Intervista alla scrittrice Beatrice Salvioni, collaborazioni e letture
Ora arrivano i commenti, le critiche, i complimenti. «Mi scrivono su Instagram per raccontarmi quanto abbiamo amato questo o quel personaggio, ed è magnifico. Ma c’è anche chi dice “se volevo leggere la Ferrante, avrei letto la Ferrante (“L’amica geniale”, ndr). Peccato che chi l’ha scritto abbia pubblicato il 19 marzo, due giorni prima dell’uscita del libro». Ma Beatrice Salvioni si aspettava tutto, e forse anche per questo si è iscritta a boxe. «Anche sei i pugni fisici fanno meno male».

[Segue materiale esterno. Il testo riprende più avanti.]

(** C35 Whatever the environment answers: when a bot sends a move, the last thing it has
    sent or received, but for the search and the farewell of a runner that shuts down, is the
    answer of the server that the session goes on, in a state in which the bot is to move.
    The move is the one that the search decided on this state, and legal for the adapter.
    In Tic-tac-toe the game accepts it, if the state represents a position. In Root Access
    the server answers with the view of the player: if the state is the view, as it is decoded
    from JSON, of a state in which the game is live, then the game accepts the move in that
    state. *)
Theorem moves_justified `{P : PRNG} env registry fuel name pid game profile cl backfill numGames n l1 ctx sid p a l2 res :
  New env registry fuel name pid game profile cl = Ok r →
  traces n (play backfill numGames r) (l1 ++ L_do ctx (moveRequest sid p) a :: l2) res →
  ∃ st sc src, just_decided sid st p l1 ∧ CurrentPlayerID st = pid ∧
    DecideMove (bot_ r) sc st src = Ok p ∧ Some p ∈ ValidMoves (BP_Adapter (bot_ r)) st ∧
    (∀ pos t, BP_Adapter (bot_ r) = TicTacToeBot.NewAdapter → represents st pos →
      TicTacToe.TicTacToe.ValidateMove st (mkMove pid p t) = Ok tt) ∧
    (∀ personality full, BP_Adapter (bot_ r) = RootAccessBot.RootAccessBot.NewWithProfile personality →
      pid ≠ "" → RootAccessInv.live full → RootAccessCodec.typed (Data full) → json_ok (Map (Data full)) = true →
      st = reload (RootAccess.RootAccess.FilterState full pid) →
      CurrentPlayerID full = pid ∧ RootAccessBotSpec.acceptable full p).
Proof.
  intros Hnew Ht. destruct (spec_traces conduct _ _ _ _ _ _ (ok_play None backfill numGames) Ht) as (g & Hs & _).
  apply steps_split in Hs as (g1 & g2 & Hs & (ws & st & Hst)%conduct_move).
  apply steps_history in Hs; [|done]. rewrite Hst in Hs.
  destruct Hs as (l0 & ctx' & sc & src & q & -> & Hq & Hf & Hd).
  destruct (New_fields _ _ _ _ _ _ _ _ _ Hnew) as [Hid Hsearch].
  assert (CurrentPlayerID st = pid) as Hcur.
  { destruct Hf as (? & ? & x & ? & -> & _ & Ha). unfold own_turn in Ha. destruct (answer x) as [t|]; [|done].
    destruct (_ && _) eqn:Hb; [|done]. apply andb_true_iff in Hb as [_ Hb%bool_decide_eq_true]. injection Ha as <-.
    by destruct Hb as [_ ->]. }
  pose proof (DecideMove_legal _ _ _ _ _ _ Hsearch Hd) as Hlegal.
  exists st, sc, src. split_and!; [by exists l0, ctx', sc, src, q|done|done|done| |].
  - intros pos t Had Hr. rewrite Had in Hlegal. rewrite <-Hcur.
    destruct (ValidMoves_accepted st pos (Some p) t Hr Hlegal) as (i & [= ->] & _ & _ & Hv). exact Hv.
  - intros personality full Had Hne Hlive Ht' Hj Hst'. rewrite Had in Hlegal.
    assert (CurrentPlayerID full = pid) as <-
      by (by rewrite <-Hcur, Hst'; change (CurrentPlayerID (reload ?x)) with (CurrentPlayerID x); rewrite RootAccessBotSpec.FilterState_cur).
    split; [done|]. rewrite Hst' in Hlegal.
    by destruct (RootAccessBotSpec.own_view_acceptable full (Some p) Hne Ht' Hj Hlive Hlegal) as (p' & [= <-] & Hacc).
Qed.
(** * Job lifecycle actions of tsuru (package [job], file [job/actions.go])

    The actions of [job/actions.go] orchestrate four external collaborators:
    the job store, the quota ledgers, the user directory and the provisioning
    driver.  Each action is embedded as a program over the signature of the
    calls it makes to those collaborators; running a program against an
    arbitrary implementation of the collaborators yields the value the Go
    function returns, the final state of the collaborators, and the ordered
    trace of the calls together with what each call answered. *)

From Stdlib Require Import ZArith List Bool.
From stdpp Require Import base option strings gmap list.

Local Open Scope string_scope.
Local Open Scope list_scope.

(** ** Values shared by the packages *)

(** Go's [error] values that the actions create, compare or pass through.
    [ErrJobNotFound] and [ErrJobAlreadyExists] are the sentinels of
    [types/job]; [ErrPipelineFewParameters] is the validation error of the
    pipeline; [ErrMsg] stands for [errors.New(msg)] and for every error of a
    collaborator that the actions treat opaquely. *)
Inductive error : Type :=
  | ErrJobNotFound
  | ErrJobAlreadyExists
  | ErrPipelineFewParameters
  | ErrMsg (msg : string).
Example malformed_line_passes :
  Main.written (Main.main_line Main.NewIP (History.NewHistory default_options 0)
                  "justastring") = ["OK"].
Proof. reflexivity. Qed.

(** ** The decision run of [History] *)

Section HistoryFacts.
Import History.

Lemma calculate_ip_nil (o : HistoryOptions) (cutoff : Z) (ip : string)
    (counts : list HistoryItem) (d : gmap string (list HistoryItem)) :
  (exists d', calculate_ip o cutoff ip counts (d, nil_map) = Done (d', nil_map) /\
     let '(total, app) := count_requests (expire_old cutoff counts) in
     block_condition (MaxRequests o) (MaxRatio o) total app = false) \/
  (calculate_ip o cutoff ip counts (d, nil_map) =
     Panic "assignment to entry in nil map" /\
     let '(total, app) := count_requests (expire_old cutoff counts) in
     block_condition (MaxRequests o) (MaxRatio o) total app = true).
Proof.
  unfold calculate_ip.
  destruct (count_requests (expire_old cutoff counts)) as [total app].
  destruct (block_condition (MaxRequests o) (MaxRatio o) total app); simpl.
  - right. done.
  - left. eexists. done.
Qed.

(** A run that starts from [new(Blacklist)] either panics or ends with
    the [nil] map: no order of the entries lets it block an address. *)
Lemma calculate_range_nil (o : HistoryOptions) (cutoff : Z)
    (entries : list (string * list HistoryItem)) :
  forall d, match calculate_range o cutoff entries (d, nil_map) with
            | Done (_, bl) => bl = nil_map
            | Panic _ => True
            end.
Proof.
  induction entries as [|[ip counts] more IH]; intros d; cbn [calculate_range]; [done|].
  destruct (calculate_ip_nil o cutoff ip counts d) as [(d' & -> & _)|[-> _]];
    [apply IH|done].
Qed.

Lemma calculate_never_blocks (now : Z)
    (entries : list (string * list HistoryItem)) (h h' : t) (ip : string) :
  calculate_in_order now entries h = Done h' -> IsBlacklisted h' ip = false.
Proof.
  unfold calculate_in_order, new_Blacklist.
  pose proof (calculate_range_nil (options h) (now + -1 * Window (options h))
                entries (data h)) as Hnil.
  destruct (calculate_range _ _ _ _) as [[d bl]|msg]; [|discriminate].
  intros [= <-]. subst bl. reflexivity.
Qed.

Lemma calculate_range_panics (o : HistoryOptions) (cutoff : Z)
    (entries : list (string * list HistoryItem)) (ip : string)
    (counts : list HistoryItem) :
  In (ip, counts) entries ->
  (let '(total, app) := count_requests (expire_old cutoff counts) in
   block_condition (MaxRequests o) (MaxRatio o) total app = true) ->
  forall d, calculate_range o cutoff entries (d, nil_map) =
            Panic "assignment to entry in nil map".
Proof.
  intros Hin Hcond. induction entries as [|[ip' counts'] more IH]; [destruct Hin|].
  intros d. cbn [calculate_range].
  destruct (calculate_ip_nil o cutoff ip' counts' d) as [(d' & -> & Hc)|[-> _]];
    [|done].
  destruct Hin as [[= -> ->]|Hin].
  - destruct (count_requests (expire_old cutoff counts)) as [total app]. congruence.
  - by apply IH.
Qed.

End HistoryFacts.
(** ** The solution of the integrator and the NumPy operations on it *)

(** [solve_ivp] returns the times [sol.t] and the states [sol.y], one column
    per time: a sequence of samples.  [t], [z] and [v] are its three
    arrays. *)
Record Sample : Type := { s_t : R; s_z : R; s_v : R }.

Definition Trajectory : Type := list Sample.

Definition sol_t (sol : Trajectory) : list R := map s_t sol.
Definition sol_z (sol : Trajectory) : list R := map s_z sol.
Definition sol_v (sol : Trajectory) : list R := map s_v sol.

(** Elementwise operation on two arrays of one length. *)
Fixpoint zipWith {T U W : Type} (f : T -> U -> W) (l1 : list T) (l2 : list U)
  : list W :=
  match l1, l2 with
  | x :: l1', y :: l2' => f x y :: zipWith f l1' l2'
  | _, _ => []
  end.

(** [np.max] and [np.min]: a reduction, refused on an empty array. *)
Definition np_max (l : list R) : result R :=
  match l with
  | [] => Raise ValueError
  | x :: l' => Val (fold_left Rmax l' x)
  end.

Definition np_min (l : list R) : result R :=
  match l with
  | [] => Raise ValueError
  | x :: l' => Val (fold_left Rmin l' x)
  end.

(** [np.argmin]: the index of the first occurrence of the least value. *)
Fixpoint argmin_from (best : R) (ibest i : nat) (l : list R) : nat :=
  match l with
  | [] => ibest
  | x :: l' =>
      if Rlt_dec x best then argmin_from x i (S i) l'
      else argmin_from best ibest (S i) l'
  end.
(** * log-courier: registrar, TLS transport and process entry point

    A shallow embedding of the Go sources of the agent:
    - the registrar event handlers, [LoadPrevious] and [Register];
    - the TLS transport ([Connect], [sender], [receiver], [receiverRead],
      [Disconnect], [Flush] and the [TransportTlsWrap.Write] wrapper);
    - the binary's [startUp], [Run], [loadConfig] and [reloadConfig].

    Go maps are [gmap]s, pointers are addresses ([positive]), goroutines are
    run against a script of what their environment (socket, signals, other
    goroutines) does next, and a Go panic or a blocked operation is an explicit
    outcome. *)

From Stdlib Require Import ZArith Sorting.Sorted.
From stdpp Require Import gmap strings list fin_maps pretty.

#[local] Set Warnings "-clear-no-such-hyp".

Local Open Scope Z_scope.

(* ===================================================================== *)
(** ** Registrar *)
(* ===================================================================== *)

Module Registrar.

(** A [*ProspectorInfo]: the registrar only ever compares these pointers and
    uses them as map keys. *)
Abbreviation ProspectorInfoPtr := positive.

(** Modelled from the spec: the identity fields a [FileState] stores (the
    declaration of [FileState] and of [PopulateFileIds] is not part of the
    registrar file); "identity: derived from (device id, inode)". *)
Record FileIdentity := mkFileIdentity { Device : Z; Inode : Z }.

(** [os.FileInfo] as far as [PopulateFileIds] reads it. *)
Record FileInfo := mkFileInfo { fi_Device : Z; fi_Inode : Z }.

(** [FileState]: [Source *string], [Offset int64], and the identity fields.
    [Source] points at the string of the event that set it; the events are
    never written after they are sent, so the pointer is read as its value. *)
Record FileState := mkFileState {
  Source : string;
  Offset : Z;
  Ids : FileIdentity
}.

Definition zeroIds : FileIdentity := mkFileIdentity 0 0.

Definition PopulateFileIds (fs : FileState) (info : FileInfo) : FileState :=
  mkFileState (Source fs) (Offset fs) (mkFileIdentity (fi_Device info) (fi_Inode info)).

(** One entry of [EventsEvent.Events]: the originating [ProspectorInfo] and the
    offset reached after the event. *)
Record FileEvent := mkFileEvent {
  ev_ProspectorInfo : ProspectorInfoPtr;
  ev_Offset : Z
}.

(** The [RegistrarEvent] interface and its four implementations. *)
Inductive RegistrarEvent :=
| NewFileEvent (pinfo : ProspectorInfoPtr) (source : string) (offset : Z) (fileinfo : FileInfo)
| DeletedEvent (pinfo : ProspectorInfoPtr)
| RenamedEvent (pinfo : ProspectorInfoPtr) (source : string)
| EventsEvent (events : list FileEvent).

(** [func (e *NewFileEvent) Process] *)
Definition NewFileEvent_Process (pinfo : ProspectorInfoPtr) (source : string) (offset : Z)
    (fileinfo : FileInfo) (state : gmap positive FileState) : gmap positive FileState :=
  let state1 := <[pinfo := mkFileState source offset zeroIds]> state in
  match state1 !! pinfo with
  | Some fs => <[pinfo := PopulateFileIds fs fileinfo]> state1
  | None => state1
  end.

(** [func (e *DeletedEvent) Process] (the logging is dropped) *)
Definition DeletedEvent_Process (pinfo : ProspectorInfoPtr)
    (state : gmap positive FileState) : gmap positive FileState :=
  delete pinfo state.

(** [func (e *RenamedEvent) Process] *)
Definition RenamedEvent_Process (pinfo : ProspectorInfoPtr) (source : string)
    (state : gmap positive FileState) : gmap positive FileState :=
  match state !! pinfo with
  | None => state
  | Some fs => <[pinfo := mkFileState source (Offset fs) (Ids fs)]> state
  end.

(** The body of the [for _, event := range e.Events] loop. *)
Definition EventsEvent_step (state : gmap positive FileState) (event : FileEvent)
    : gmap positive FileState :=
  match state !! ev_ProspectorInfo event with
  | None => state
  | Some fs => <[ev_ProspectorInfo event := mkFileState (Source fs) (ev_Offset event) (Ids fs)]> state
  end.

(** [func (e *EventsEvent) Process] *)
Definition EventsEvent_Process (events : list FileEvent)
    (state : gmap positive FileState) : gmap positive FileState :=
  fold_left EventsEvent_step events state.

(** Dynamic dispatch of [event.Process(r.state)]. *)
Definition Process (e : RegistrarEvent) (state : gmap positive FileState)
    : gmap positive FileState :=
  match e with
  | NewFileEvent p s o fi => NewFileEvent_Process p s o fi state
  | DeletedEvent p => DeletedEvent_Process p state
  | RenamedEvent p s => RenamedEvent_Process p s state
  | EventsEvent evs => EventsEvent_Process evs state
  end.

(** [for _, event := range events { event.Process(r.state) }] *)
Definition ProcessBatch (events : list RegistrarEvent) (state : gmap positive FileState)
    : gmap positive FileState :=
  fold_left (fun st e => Process e st) events state.

Record Registrar := mkRegistrar {
  references : Z;
  persistdir : string;
  statefile : string;
  state : gmap positive FileState
}.

(** [NewRegistrar] (control and channel are not state of the model). *)
Definition NewRegistrar (dir : string) : Registrar :=
  mkRegistrar 0 dir ".log-courier" ∅.

(** [os.PathSeparator] on the platforms the agent's state path is described
    for. *)
Definition PathSeparator : string := "/".

(** The loop that builds [state_json] in [Register]: one assignment
    [state_json[*value.Source] = value] per entry, in the order the [range]
    over the Go map happens to visit them. *)
Definition build_state_json (visit : list (positive * FileState)) : gmap string FileState :=
  fold_left (fun acc kv => <[Source (snd kv) := snd kv]> acc) visit ∅.

Section WithEnvironment.

(** The order in which a [range] over a Go map visits its entries is not
    specified; it is a parameter here. *)
Variable range_state : gmap positive FileState -> list (positive * FileState).
Variable range_data : gmap string FileState -> list (string * FileState).

(** The file system and the JSON decoder, as [LoadPrevious] uses them:
    [os.Open] fails or gives a file, and [decoder.Decode(&data)] leaves in
    [data] whatever it decoded (its error is not looked at). *)
Variable File : Type.
Variable os_Open : string -> option File.
Variable json_Decode : File -> gmap string FileState.

(** One iteration of [for events := range r.registrar_chan]: the batch is
    processed, then the document is built and handed to [WriteRegistry]. *)
Definition Register_batch (r : Registrar) (events : list RegistrarEvent)
    : Registrar * gmap string FileState :=
  let st := ProcessBatch events (state r) in
  (mkRegistrar (references r) (persistdir r) (statefile r) st,
   build_state_json (range_state st)).

(** [func (r *Registrar) Register]: the batches received until the channel
    is closed; returns the registrar and the documents written, oldest
    first. *)
Fixpoint Register (r : Registrar) (chan : list (list RegistrarEvent))
    : Registrar * list (gmap string FileState) :=
  match chan with
  | [] => (r, [])
  | events :: chan' =>
      let '(r1, doc) := Register_batch r events in
      let '(r2, docs) := Register r1 chan' in
      (r2, doc :: docs)
  end.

Nel frattempo, nella sua vita torinese che ha scelto dopo avere frequentato la Scuola Holden, la scrittura, le collaborazioni (anche con il Premio Calvino), le letture. Per una prosa che dopo l’infanzia di Geronimo Stilton («li ho letti tutti, credo») e di fantasy, ha voltato pagina con Albert Camus («Lo straniero, una folograzione»), Salinger e Steinbeck («sì, tanta America») per poi ritrovare l’Italia con Calvino, Fenoglio, Pavese. «Ma grazie a Palahniuk ho scoperto Amy Hempel, e ho imparato tanto: con lei ho capito che non occorreva scrivere storie fantastiche, distopiche, lontane dal mondo. Che, piuttosto, è già tutto nella realtà», spesso altrettanto fantastica, o distopica.